İlerleyen saatlerde trafik normale dönüyor. Bir sonraki dalgada sistem Let’s Encrypt’e geri dönüyor. Yani fallback bir geçiş bileti, kalıcı taşınma değil. Akşamüstü raporlarına bakınca görüyorsunuz: Bugün 120 sertifika başarıyla yenilenmiş, 7’si ZeroSSL’ye düşmüş. Bu, işte tam olarak görmek istediğimiz resim. Planlı, ölçülü, nazik bir ölçeklenme.
Kaynaklar: Kısa Kısa, Doğru Kapılar
acme.sh’nin kendisi çok güzel belgelenmiş. Vakit ayırıp göz atmak, küçük bayrakları ezberlemek inanılmaz hız kazandırıyor: acme.sh resmi deposu ve dokümantasyonu. Let’s Encrypt tarafında, oran limitlerinin mantığını, istisnaları ve güzel ipuçlarını şuradan okuyabilirsiniz: Let’s Encrypt rate limits dokümanı. ZeroSSL cephesinde ise EAB akışı, uç noktalar ve örnekler işinizi kolaylaştırır: ZeroSSL ACME dokümantasyonu ve EAB detayları.
Kapanış: Yedekli CA, Sakin Otomasyon ve Rahat Bir Gece Uykusu
Toparlayalım. Sertifika otomasyonu, basit bir komutla başlayan ama ölçek büyüdükçe ince ayar isteyen bir iş. acme.sh ile Let’s Encrypt’i birincil, ZeroSSL’yi yedek tuttuğunuz bir kurgu, sizi hem oran limitleri hem de beklenmedik kesintiler karşısında güçlü kılıyor. Küçük bir wrapper, nazik bir retry politikası, iyi seçilmiş yenileme takvimi ve düzgün log/metric düzeni… Hepsi bir araya gelince, “ofiste panik yok, kahve sıcak” günler artıyor.
Eğer çok alan adı yönetiyorsanız, wildcard ve SAN stratejileriyle gereksiz yoğunluğu baştan budayın. DNS-01 ile doğrulama otomatik akarken, sır yönetimini sıkı tutun, staging ile prova yapmayı ihmal etmeyin. Unutmayın: Bazen mesele sertifikayı almak değil, her defasında güvenle almak. Bu yazıdaki örnekleri kendi ortamınıza uyarlarken, küçük deneylerle yolunuzu bulmanız işinizi kolaylaştırır.

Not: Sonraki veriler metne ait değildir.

Context (f_store : forall a v s, f (store_byte a v s) = f s).
Lemma keep_store_bytes bytes : forall dst s, f (store_bytes dst bytes s) = f s.
Proof using f_store. induction bytes as [|b bytes IH]; intros dst s; cbn [store_bytes]; [reflexivity|]. now rewrite IH, f_store. Qed.
Lemma keep_store_font n : forall start i buf h s s', store_font n start i buf h s = Ok s' -> f s' = f s.
Proof using f_store.
  induction n as [|n IH]; intros start i buf h s s' E; cbn [store_font] in E; [now injection E as <-|].
  destruct (_ <? h); [discriminate|]. rewrite (IH _ _ _ _ _ _ E). apply keep_store_bytes.
Qed.
Lemma keep_write_font buf h s s' : write_font buf h s = Ok s' -> f s' = f s.
Proof using f_out f_in f_store.
  unfold write_font. pose proof (keep_open s) as K1. destruct (open_font_plane s) as [[[[[a b] c] d] e] s1]. cbn [snd] in K1.
  pose proof (keep_get_framebuffer s1) as K2. destruct (vga_get_framebuffer s1) as [st s2]. cbn [snd] in K2.
  destruct (store_font 256 st 0 buf h s2) as [s3|] eqn:E; [|discriminate]. intros [= <-]. rewrite keep_restore, (keep_store_font _ _ _ _ _ _ _ E). congruence.
Qed.
Lemma keep_set_mode file i v ok v' : vga_set_mode file i v = Ok (ok, v') -> f (io v') = f (io v).
Proof using f_out f_in f_store.
  unfold vga_set_mode. destruct (fetch mode_data i) as [m|]; [|discriminate]. destruct (fetch vga_available_modes i) as [mode|]; [|discriminate].
  cbn [mbind outcome_bind]. set (v1 := put_io _ v). assert (K : f (io v1) = f (io v)) by apply keep_write_regs.
  destruct (has _ _); [|intros [= <- <-]; exact K].
  assert (K16 : forall w w' : vga S, load_font16 file w = Ok w' -> io w' = io w).
  { intros w w'. unfold load_font16. destruct (font16 w); [now intros [= ->]|]. destruct (loadpsf _ _); [|discriminate]. now intros [= <-]. }
  assert (K08 : forall w w' : vga S, load_font08 file w = Ok w' -> io w' = io w).
  { intros w w'. unfold load_font08. destruct (font08 w); [now intros [= ->]|]. destruct (loadpsf _ _); [|discriminate]. now intros [= <-]. }
  destruct (if char_height m =? 16 then _ else _) as [v2|] eqn:E2; [|discriminate]. cbn [mbind outcome_bind].
  destruct (if char_height m =? 8 then _ else _) as [v3|] eqn:E3; [|discriminate]. cbn [mbind outcome_bind].
  assert (I2 : io v2 = io v1) by (destruct (char_height m =? 16); [now apply K16|now injection E2 as <-]).
  assert (I3 : io v3 = io v2) by (destruct (char_height m =? 8); [now apply K08|now injection E3 as <-]).
  destruct (if char_height m =? 16 then font16 v3 else font08 v3) as [l|]; [|intros [= <- <-]; now rewrite I3, I2].
  destruct (write_font l _ _) as [s4|] eqn:E4; [|discriminate]. intros [= <- <-]. cbn [put_io io].
  rewrite (keep_write_font _ _ _ _ E4), I3, I2. exact K.
Qed.
End keep.

(** ** Views of a state after an access *)
Definition with_seq (i : Z) (l : list Z) (r : card_regs) : card_regs :=
  mk_regs (misc r) i l (crtc_index r) (crtc r) (gc_index r) (gc r) (ac_index r) (ac_wants_index r) (ac r).
Definition with_crtc (i : Z) (l : list Z) (r : card_regs) : card_regs :=
  mk_regs (misc r) (seq_index r) (seq r) i l (gc_index r) (gc r) (ac_index r) (ac_wants_index r) (ac r).
Definition with_gc (i : Z) (l : list Z) (r : card_regs) : card_regs :=
  mk_regs (misc r) (seq_index r) (seq r) (crtc_index r) (crtc r) i l (ac_index r) (ac_wants_index r) (ac r).
Definition with_ac (i : Z) (w : bool) (l : list Z) (r : card_regs) : card_regs :=
  mk_regs (misc r) (seq_index r) (seq r) (crtc_index r) (crtc r) (gc_index r) (gc r) i w l.

Section card.
Context {S : Type} {P : ports S} {H : host_memory S} {C : vga_card S}.
#[local] Set Default Proof Using "C".

Lemma view_seq i v s : view (out_reg VGA_SEQ_INDEX i v s) = with_seq i (set_reg (seq (view s)) i v) (view s).
Proof. unfold out_reg. rewrite !view_outb. destruct (view s). reflexivity. Qed.
Lemma view_gc i v s : view (out_reg VGA_GC_INDEX i v s) = with_gc i (set_reg (gc (view s)) i v) (view s).
Proof. unfold out_reg. rewrite !view_outb. destruct (view s). reflexivity. Qed.
Lemma card_out_crtc v r : card_out (VGA_CRTC_INDEX + 1) v r =
  with_crtc (crtc_index r) (if crtc_protected r then set_crtc_protected r v else set_reg (crtc r) (crtc_index r) v) r.
Proof. destruct r. reflexivity. Qed.
Lemma card_out_crtc_index i r : card_out VGA_CRTC_INDEX i r = with_crtc i (crtc r) r.
Proof. destruct r. reflexivity. Qed.
Lemma view_crtc i v s : crtc_protected (with_crtc i (crtc (view s)) (view s)) = false ->
  view (out_reg VGA_CRTC_INDEX i v s) = with_crtc i (set_reg (crtc (view s)) i v) (view s).
Proof. intros E. unfold out_reg. rewrite !view_outb, card_out_crtc_index, card_out_crtc, E. reflexivity. Qed.
Lemma view_ac i v s : 0 <= i < 0x20 ->
  view (outb VGA_AC_WRITE v (outb VGA_AC_INDEX i (inb VGA_INSTAT_READ s).2)) = with_ac i true (set_reg (ac (view s)) i v) (view s).
Proof.
  intros Hi. rewrite !view_outb, view_inb. destruct (view s). cbn. unfold ac_locked. cbn [ac_index].
  assert (M : Z.land i 0x1f = i) by (change 0x1f with (2 ^ 5 - 1); rewrite land_low_mask by lia; apply Z.mod_small; lia).
  assert (B : has i 0x20 = false).
  { unfold has. rewrite <- M, <- Z.land_assoc. change (Z.land 0x1f 0x20) with 0. rewrite Z.land_0_r. reflexivity. }
  now rewrite B, M.
Qed.

(** Reading a register that is there. *)
Lemma in_register (f : card_regs -> list Z) port i s r : view (outb port i s) = r -> card_value (port + 1) r = f r !! Z.to_nat i ->
  card_in (port + 1) r = r -> 0 <= i < Z.of_nat (length (f r)) ->
  exists s', in_reg port i s = (reg (f r) i, s') /\ view s' = r /\ forall p o, plane p o s' = plane p o s.
Proof.
  intros V Ev Ei Hi. unfold in_reg. pose proof (view_inb (port + 1) (outb port i s)) as V2. pose proof (plane_inb (port + 1) (outb port i s)) as Q.
  assert (E : (inb (port + 1) (outb port i s)).1 = reg (f r) i).
  { apply value_inb. rewrite V, Ev. unfold reg. rewrite nth_lookup.
    destruct (lookup_lt_is_Some_2 (f r) (Z.to_nat i)) as [x Hx]; [lia|]. now rewrite Hx. }
  destruct (inb (port + 1) (outb port i s)) as [v s2]. cbn [fst snd] in *. exists s2. rewrite E, V2, V, Ei.
  do 2 (split; [reflexivity|]). intros p o. rewrite Q. apply plane_outb.
Qed.
Lemma in_seq i s : 0 <= i < Z.of_nat (length (seq (view s))) ->
  exists s', in_reg VGA_SEQ_INDEX i s = (reg (seq (view s)) i, s') /\ view s' = with_seq i (seq (view s)) (view s) /\ forall p o, plane p o s' = plane p o s.
Proof. intros Hi. apply (in_register seq VGA_SEQ_INDEX i s (with_seq i (seq (view s)) (view s))); try reflexivity; [|exact Hi]. rewrite view_outb. now destruct (view s). Qed.
Lemma in_gc i s : 0 <= i < Z.of_nat (length (gc (view s))) ->
  exists s', in_reg VGA_GC_INDEX i s = (reg (gc (view s)) i, s') /\ view s' = with_gc i (gc (view s)) (view s) /\ forall p o, plane p o s' = plane p o s.
Proof. intros Hi. apply (in_register gc VGA_GC_INDEX i s (with_gc i (gc (view s)) (view s))); try reflexivity; [|exact Hi]. rewrite view_outb. now destruct (view s). Qed.
Lemma card_value_crtc r : card_value (VGA_CRTC_INDEX + 1) r =
  if negb (has (reg (crtc r) 3) 0x80) && ((crtc_index r =? 0x10) || (crtc_index r =? 0x11)) then None else crtc r !! Z.to_nat (crtc_index r).
Proof. reflexivity. Qed.
(** The registers of the controller of the display are answered when the pen is off. *)
Lemma in_crtc i s : exists v s', in_reg VGA_CRTC_INDEX i s = (v, s') /\ view s' = with_crtc i (crtc (view s)) (view s) /\
  (forall p o, plane p o s' = plane p o s) /\
  (0 <= i < Z.of_nat (length (crtc (view s))) -> i <> 0x10 -> i <> 0x11 -> v = reg (crtc (view s)) i).
Proof.
  unfold in_reg. set (s1 := outb VGA_CRTC_INDEX i s).
  assert (V : view s1 = with_crtc i (crtc (view s)) (view s)) by (unfold s1; rewrite view_outb; destruct (view s); reflexivity).
  assert (E : 0 <= i < Z.of_nat (length (crtc (view s))) -> i <> 0x10 -> i <> 0x11 -> (inb (VGA_CRTC_INDEX + 1) s1).1 = reg (crtc (view s)) i).
  { intros Hi H1 H2. apply value_inb. rewrite V, card_value_crtc. cbn [with_crtc crtc_index crtc].
    rewrite (proj2 (Z.eqb_neq i 16)), (proj2 (Z.eqb_neq i 17)) by assumption. rewrite andb_false_r. unfold reg. rewrite nth_lookup. destruct (lookup_lt_is_Some_2 (crtc (view s)) (Z.to_nat i)) as [x Hx]; [lia|]. now rewrite Hx. }
  pose proof (view_inb (VGA_CRTC_INDEX + 1) s1) as V2.
  pose proof (plane_inb (VGA_CRTC_INDEX + 1) s1) as Q.
  destruct (inb (VGA_CRTC_INDEX + 1) s1) as [v s2]. cbn [fst snd] in *. exists v, s2. split; [reflexivity|].
  split; [rewrite V2, V; reflexivity|]. split; [|exact E]. intros p o. rewrite Q. apply plane_outb.
Qed.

Umarım bu rehber günün bir yerinde size nefes aldırır. Bir gün, sabah kahvesinde loglarda kırmızı satırlar görürseniz, aklınıza şu cümle gelsin: “Sakin ol, fallback var.” Bir dahaki yazıda, bu akışı daha da tatlandıran küçük otomasyon hilelerinden konuşalım. Şimdilik hoşça kalın, kuyruktaki sertifikalarınız gökyüzündeki bulutlar kadar yumuşak olsun.